The global market for information technology (IT) products is undergoing radical alteration. Fundamental changes in information and telecommunications technologies have lowered production costs and driven rapidly accelerating market demand for new products. But individual national systems of conformity assessment currently in use regulate and restrict the entry of information technology into many national markets. A change to a global approach for conformity assessment is necessary, and this change should be implemented through a best-practices approach, benchmarking, and use of a global framework of principles. Such a framework of principles could be agreed upon by governments through current Information Technology Agreement (ITA) talks or by modification of the Agreement on Technical Barriers to Trade (TBT). Implementation of those principles could be supported by industry through a best-practices analysis that would provide guidance concerning ways in which conformity requirements can be efficiently met and that would also serve as benchmarks for governments in assessing industry compliance.
About the Author
William B. Garrison, Jr. is director of the CSIS International Communications Program. He has served as a consultant to public- and private-sector clients and to foreign governments on industrial restructuring and regulation. Before entering private practice, he was director of the Office of Congressional Relations and Public Affairs for the National Telecommunications and Information Administration at the U.S. Department of Commerce. Garrison holds a B.A. from Duke University and a J.D. from the University of North Carolina.

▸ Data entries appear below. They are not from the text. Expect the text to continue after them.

(** C32. Processing a completion doorbell inside the ring ends: it consumes
    exactly the slots from the old position to the new one, around the end of
    the ring, and takes them off the counts of their submission queues.  (The
    tail it stores is [-1] when the doorbell is 0.) *)
Theorem proc_io_cq_spec d cqid cq new_db old_db :
  aget (cqes d) cqid = Ok (Some cq) -> 0 ≤ old_db < cq_queue_size cq -> 0 ≤ new_db < cq_queue_size cq ->
  (forall i, 0 ≤ i < cq_queue_size cq -> exists e, cq_entry cq i = Ok e) ->
  (forall i, 0 ≤ i < cq_queue_size cq -> 0 ≤ sqid_at cq i < Z.of_nat (length (sqes d))) ->
  exists d1 d', nvmev_proc_io_cq cqid new_db old_db d = Ok (tt, d') /\
    consumed_by cq (ring_range (cq_queue_size cq) old_db new_db) d d1 /\ sqes d' = sqes d1 /\
    aget (cqes d') cqid = Ok (Some (cq_with_tail cq (new_db - 1))).
Proof.
  intros Hcq Ho Hn Hsl Hsq. pose proof (proc_cq_loop_ok cq _ new_db (Z.to_nat (cq_queue_size cq + 1)) eq_refl Hn Hsl d old_db Hsq) as Hp.
  apply wp_iff in Hp as ([] & d1 & He & Hc); [|lia|].
  - unfold nvmev_proc_io_cq, get_cq, find_cq, mbind, prog_bind. rewrite Hcq. cbn [mbind res_bind lift deref]. rewrite He.
    pose proof (aget_range _ _ _ Hcq) as Hr. unfold set_cq. rewrite (cb_cqes _ _ _ _ Hc), aset_in_range by done. cbn [mbind res_bind].
    rewrite (proj2 (Z.eqb_neq new_db (-1))) by lia. eexists d1, _. split; [done|]. split; [done|]. split; [done|].
    cbn. by rewrite aget_insert, decide_True.
  - unfold ring_range. destruct (Z.leb_spec old_db new_db); rewrite ?length_app, ?length_seqZ; lia.
Qed.
End Sq.

(** ** A small device

    One queue pair with a ring of two completions, one worker, and a namespace
    that takes every command and completes it 100 ns later. *)
#[local] Instance unit_ops : FtlOps unit := {|
  proc_io_cmd := fun _ req ret f => Ok (true, req, set_target ret (nsecs_start req + 100), [], f);
  perform_io := fun _ f => Ok f;
  release_buffer := fun _ _ f => Ok f;
|}.

#[local] Instance unit_fine : CmdFine unit := fun _ => True.

#[local] Instance unit_total : FtlTotal (F := unit).
Proof. split; intros; by eexists. Qed.

#[local] Instance unit_handler : HandlerTotal (F := unit).
Proof. intros ? ? ? ?. by eexists. Qed.

Definition tiny_worker : nvmev_io_worker :=
  match init_worker 0 with Ok wk => wk | Bug _ => mk_worker [] 0 0 0 0 0 0 end.
Definition tiny_cmd : nvme_command := mk_cmd nvme_cmd_read 7 1 0 0 0 0 0.
Definition tiny_sq : nvmev_submission_queue :=
  mk_sq 1 1 4 (mk_stat 0 0 0 0 0) [replicate 64 tiny_cmd].
Definition tiny_cq : nvmev_completion_queue :=
  mk_cq 1 0 true false 2 1 0 (-1) [replicate 256 (mk_cqe 0 0 0 1 0 0)].
Definition tiny_io_dev : io_dev unit :=
  mk_dev [None; Some tiny_sq] [None; Some tiny_cq] [tiny_worker] 0 1 1 [0; 0; 2; 0] [0; 0; 0; 0] [] 0 tt.
Definition tiny_clock (n : nat) : Z := 1000.
Definition tiny_st0 : io_state unit := mk_io tiny_io_dev [NIL] [] [].

Lemma tiny_worker_init : init_worker 0 = Ok tiny_worker.
Proof.
  unfold tiny_worker. pose proof (init_worker_ok 0) as H. destruct (init_worker 0); [reflexivity | destruct H].
Qed.

Lemma tiny_worker_rep : wq_rep tiny_worker [] (seqZ 0 NR_MAX_PARALLEL_IO).
Proof. pose proof (init_worker_ok 0) as H. rewrite tiny_worker_init in H. apply H. Qed.

Lemma tiny_cq_ok : cq_ok tiny_cq [].
Proof.
  split; try reflexivity.
  - intros j Hj. assert (j = 0 \/ j = 1) as [-> | ->] by (cbn in Hj; lia); eexists; reflexivity.
  - intros k w Hk. rewrite lookup_nil in Hk. discriminate.
  - intros j Hj. assert (j = 0 \/ j = 1) as [-> | ->] by (cbn in Hj; lia); eexists; split; reflexivity.
Qed.

(** The entry 1 of a table of two. *)
Lemma aget_pair {A} (a b x : A) i : aget [a; b] i = Ok x -> x = a \/ i = 1 /\ x = b.
Proof.
  intros [H0 Hl]%aget_Ok. destruct (Z.to_nat i) as [|[|n]] eqn:E; cbn in Hl; [left; congruence | | discriminate Hl].
  right. split; [lia | congruence].
Qed.

Lemma tiny_start : io_start tiny_st0.
Proof.
  split; cbn [st_dev st_pcs st_accepted st_posted tiny_st0 tiny_io_dev io_workers cqes].
  - cbn [length]. lia.
  - intros turn wk [H0 Hl]%aget_Ok. destruct (Z.to_nat turn) as [|n] eqn:E; [|discriminate Hl].
    apply (inj Some) in Hl. assert (turn = 0) as -> by lia. rewrite <- Hl. exact tiny_worker_init.
  - reflexivity.
  - split; reflexivity.
  - intros cqid cq [H|[_ H]]%aget_pair; [discriminate H|]. injection H as ->. apply tiny_cq_ok.
Qed.

Lemma tiny_workers_ok : workers_ok (io_workers tiny_io_dev) [NIL].
Proof. exact (ii_workers _ (start_inv _ tiny_start)). Qed.

Lemma wp_pick {S} (m : prog S unit) Q s s0 : wp m Q s ->
  m s = Ok (tt, match m s with Ok (_, t) => t | Bug _ => s0 end).
Proof. unfold wp. by destruct (m s) as [[[] t]|]. Qed.

Lemma tiny_allocate : exists wk1, allocate_entry tiny_worker = Ok (Some (wk1, 0)).
Proof.
  destruct (allocate_ok tiny_worker [] 0 (seqZ 1 (NR_MAX_PARALLEL_IO - 1))) as [_ Ha].
  - pose proof tiny_worker_rep as H. by rewrite seqZ_cons in H by (vm_compute; reflexivity).
  - rewrite decide_False in Ha; [by eexists|]. intros E. apply (f_equal length) in E. rewrite length_seqZ in E.
    cbn [length] in E. unfold NR_MAX_PARALLEL_IO in E. lia.
Qed.

(** One request is enqueued, and the worker starts a pass. *)
Definition tiny_result : nvmev_result := mk_result 0 500 0.
Definition tiny_work : nvmev_io_work -> nvmev_io_work :=
  enqueue_work 1 1 0 (command_id tiny_cmd) 400 (tiny_clock (dev_tick tiny_io_dev)) tiny_result.
Definition tiny_acc : list nvmev_io_work := [] ++ granted tiny_io_dev 1 tiny_work.
Definition tiny_dev1 : io_dev unit :=
  match __enqueue_io_req tiny_clock 1 1 0 400 tiny_result tiny_io_dev with Ok (_, d) => d | Bug _ => tiny_io_dev end.
Definition tiny_wk1 : nvmev_io_worker :=
  match aget (io_workers tiny_dev1) 0 with Ok wk => wk | Bug _ => tiny_worker end.
Definition tiny_st1 : io_state unit := mk_io tiny_dev1 [NIL] tiny_acc [].
Definition tiny_st2 : io_state unit := mk_io tiny_dev1 [io_seq tiny_wk1] tiny_acc [].

Lemma tiny_granted : exists w, tiny_acc = [core (tiny_work w)].
Proof.
  unfold tiny_acc, granted. change (aget (io_workers tiny_io_dev) (worker_of tiny_io_dev 1)) with (Ok tiny_worker).
  cbv iota beta. destruct tiny_allocate as [wk1 ->]. by eexists.
Qed.

Lemma tiny_enqueued : wp (__enqueue_io_req tiny_clock 1 1 0 400 tiny_result)
  (fun _ d' => workers_only tiny_io_dev d' /\ workers_ok (io_workers d') [NIL] /\
     all_pending (io_workers d') ≡ₚ granted tiny_io_dev 1 tiny_work ++ all_pending (io_workers tiny_io_dev)) tiny_io_dev.
Proof.
  exact (enqueue_wp tiny_clock tiny_io_dev [NIL] 1 1 0 400 tiny_result tiny_sq tiny_cmd tiny_workers_ok eq_refl eq_refl).
Qed.

Lemma tiny_enqueue : __enqueue_io_req tiny_clock 1 1 0 400 tiny_result tiny_io_dev = Ok (tt, tiny_dev1).
Proof. exact (wp_pick _ _ _ tiny_io_dev tiny_enqueued). Qed.

Lemma tiny_reach1 : rtc (io_step tiny_clock) tiny_st0 tiny_st1.
Proof.
  eapply rtc_l; [|apply rtc_refl].
  exact (step_enqueue tiny_clock tiny_io_dev [NIL] [] [] 1 1 0 400 tiny_result tiny_dev1 tiny_sq tiny_cmd tiny_cq
    eq_refl eq_refl I eq_refl tiny_enqueue).
Qed.

Lemma tiny_workers1 : io_workers tiny_dev1 = [tiny_wk1].
Proof.
  destruct (wp_run _ _ _ _ _ tiny_enqueued tiny_enqueue) as ([_ _ Hl _] & _). unfold tiny_wk1.
  destruct (io_workers tiny_dev1) as [|wk [|? ?]]; [discriminate Hl | reflexivity | discriminate Hl].
Qed.

Lemma tiny_wk1_eq : aget (io_workers tiny_dev1) 0 = Ok tiny_wk1.
Proof. rewrite tiny_workers1. reflexivity. Qed.

Lemma tiny_reach2 : rtc (io_step tiny_clock) tiny_st0 tiny_st2.
Proof.
  eapply rtc_r; [apply tiny_reach1|]. apply (step_start tiny_clock tiny_dev1 [NIL] tiny_acc [] 0 tiny_wk1); [exact tiny_wk1_eq|].
  rewrite aset_in_range; [reflexivity | cbn [length]; lia].
Qed.

(** With a request in the chain, the pass starts at a slot. *)
Lemma busy_chain (d : io_dev unit) pcs acc wk :
  io_inv (mk_io d pcs acc []) -> io_workers d = [wk] -> length acc = 1%nat -> io_seq wk <> NIL.
Proof.
  intros H Ew Ha E. pose proof (ii_once _ H) as Ho. cbn in Ho. rewrite Ew in Ho. cbn in Ho.
  assert (pending wk = []) as Ep.
  { unfold pending, in_flight. rewrite E. by destruct (length (work_queue wk)). }
  rewrite Ep in Ho. apply Permutation_length in Ho. rewrite Ha in Ho. discriminate Ho.
Qed.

Peter S. Watson is a senior associate with CSIS. Previously with the U.S. International Trade Commission, he was appointed to the commission by President Bush in 1990 and subsequently named its chair by President Clinton (1994-1996). Prior to his work at the commission, Watson served in the White House as director of Asian Affairs at the National Security Council and as the Overseas Private Investment Corporation special adviser to the President. An adjunct professor at the National Defense University, he holds an LL.M. from McGill University, and LL.B from Auckland Univeristy, and an M.I.B.A. from West Coast University.